Give back every entry, exactly as written.

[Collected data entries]
^^^^^^^^^^^^^^^^

Ltac keeps := repeat first
  [ apply keeps_bind; [|intros ?] | apply keeps_lift | apply keeps_kv | apply keeps_ok_or | apply keeps_expect
  | progress cbn beta zeta | case_match | (intros ?; done) | (apply keeps_modify; done) ].

Lemma submit_keeps p gen x : keeps_flight (submit_with_sampler p gen x).
Proof. unfold submit_with_sampler, when. keeps. Qed.
Lemma submit_sampled_keeps p gen st : keeps_flight (submit_sampled_with_options p gen st).
Proof. apply keeps_bind; [apply keeps_ok_or|intros x; apply submit_keeps]. Qed.
Lemma cancel_keeps r : keeps_flight (sch_cancel r).
Proof. unfold sch_cancel, drop_active. keeps. Qed.
Lemma pop_keeps : keeps_flight pop_finished.
Proof. unfold pop_finished. keeps. Qed.
Lemma limit_keeps n : keeps_flight (set_batch_token_limit n).
Proof. unfold set_batch_token_limit. keeps. Qed.

(** *** The parts of a call *)

Lemma discard_run {S E A} (m : M S E A) s :
  discard m s = (match (m s).1 with Ok _ => Ok tt | Err e => Err e | Panic => Panic end, (m s).2).
Proof. unfold discard, bind. by destruct (m s) as [[]]. Qed.
Lemma run_bind {S E A B} (m : M S E A) (k : A → M S E B) s :
  bind m k s = match m s with (Ok a, s') => k a s' | (Err e, s') => (Err e, s') | (Panic, s') => (Panic, s') end.
Proof. done. Qed.
Lemma healthy_run {A} (m : M gate RuntimeError A) g :
  (let! _ := ensure_healthy in m) g
  = if quarantined g then (Err quarantine_error, g) else m g.
Proof. unfold ensure_healthy, bind, gets. by destruct (quarantined g). Qed.

(** A healthy gate passes the call on. *)
Lemma passed_kept {A} w e (m : M ContinuousBatchScheduler ContinuousBatchError A) :
  ginv w → keeps_flight m → running_after chain w e = g_running w → (∀ err, glogged w e (Err err) = g_log w) →
  wp m (g_sched w) (λ _ s', inv chain c False any blank (glogged w e (Ok tt)) s') (λ _ s', s' = g_sched w) →
  ∀ out g', discard (sched m) (g_gate w) = (out, g') → kept w e out g'.
Proof.
  intros [Hinv Hf Hr Hh] Hk Hrun Hlog Hwp out g'. rewrite discard_run. unfold sched. specialize (Hk (g_sched w)).
  unfold wp in Hwp.
  destruct (m (g_sched w)) as [[a|err|] s'] eqn:Hm; simpl in *; [| |done]; intros [= <- <-].
  - split; [|done|done]. split; simpl; [done| | |]; rewrite ?Hk, ?Hrun; done.
  - subst s'. split; [|done|done]. split; simpl; rewrite ?Hlog, ?Hrun; done.
Qed.
Lemma refused_kept w e out g' :
  ginv w → running_after chain w e = g_running w → (∀ err, glogged w e (Err err) = g_log w) →
  (Err quarantine_error, g_gate w) = (out, g') → kept w e out g'.
Proof.
  intros [Hinv Hf Hr Hh] Hrun Hlog [= <- <-]. split; [|done|done]. split; simpl; rewrite ?Hlog, ?Hrun; done.
Qed.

^^^^^^^^^^^^^^^^

> Exercise result:
Ltac keeps := repeat first
  [ apply keeps_bind; [|intros ?] | apply keeps_lift | apply keeps_kv | apply keeps_ok_or | apply keeps_expect
  | progress cbn beta zeta | case_match | (intros ?; done) | (apply keeps_modify; done) ].

Lemma submit_keeps p gen x : keeps_flight (submit_with_sampler p gen x).
Proof. unfold submit_with_sampler, when. keeps. Qed.
Lemma submit_sampled_keeps p gen st : keeps_flight (submit_sampled_with_options p gen st).
Proof. apply keeps_bind; [apply keeps_ok_or|intros x; apply submit_keeps]. Qed.
Lemma cancel_keeps r : keeps_flight (sch_cancel r).
Proof. unfold sch_cancel, drop_active. keeps. Qed.
Lemma pop_keeps : keeps_flight pop_finished.
Proof. unfold pop_finished. keeps. Qed.
Lemma limit_keeps n : keeps_flight (set_batch_token_limit n).
Proof. unfold set_batch_token_limit. keeps. Qed.

(** *** The parts of a call *)

Lemma discard_run {S E A} (m : M S E A) s :
  discard m s = (match (m s).1 with Ok _ => Ok tt | Err e => Err e | Panic => Panic end, (m s).2).
Proof. unfold discard, bind. by destruct (m s) as [[]]. Qed.
Lemma run_bind {S E A B} (m : M S E A) (k : A → M S E B) s :
  bind m k s = match m s with (Ok a, s') => k a s' | (Err e, s') => (Err e, s') | (Panic, s') => (Panic, s') end.
Proof. done. Qed.
Lemma healthy_run {A} (m : M gate RuntimeError A) g :
  (let! _ := ensure_healthy in m) g
  = if quarantined g then (Err quarantine_error, g) else m g.
Proof. unfold ensure_healthy, bind, gets. by destruct (quarantined g). Qed.

(** A healthy gate passes the call on. *)
Lemma passed_kept {A} w e (m : M ContinuousBatchScheduler ContinuousBatchError A) :
  ginv w → keeps_flight m → running_after chain w e = g_running w → (∀ err, glogged w e (Err err) = g_log w) →
  wp m (g_sched w) (λ _ s', inv chain c False any blank (glogged w e (Ok tt)) s') (λ _ s', s' = g_sched w) →
  ∀ out g', discard (sched m) (g_gate w) = (out, g') → kept w e out g'.
Proof.
  intros [Hinv Hf Hr Hh] Hk Hrun Hlog Hwp out g'. rewrite discard_run. unfold sched. specialize (Hk (g_sched w)).
  unfold wp in Hwp.
  destruct (m (g_sched w)) as [[a|err|] s'] eqn:Hm; simpl in *; [| |done]; intros [= <- <-].
  - split; [|done|done]. split; simpl; [done| | |]; rewrite ?Hk, ?Hrun; done.
  - subst s'. split; [|done|done]. split; simpl; rewrite ?Hlog, ?Hrun; done.
Qed.
Lemma refused_kept w e out g' :
  ginv w → running_after chain w e = g_running w → (∀ err, glogged w e (Err err) = g_log w) →
  (Err quarantine_error, g_gate w) = (out, g') → kept w e out g'.
Proof.
  intros [Hinv Hf Hr Hh] Hrun Hlog [= <- <-]. split; [|done|done]. split; simpl; rewrite ?Hlog, ?Hrun; done.
Qed.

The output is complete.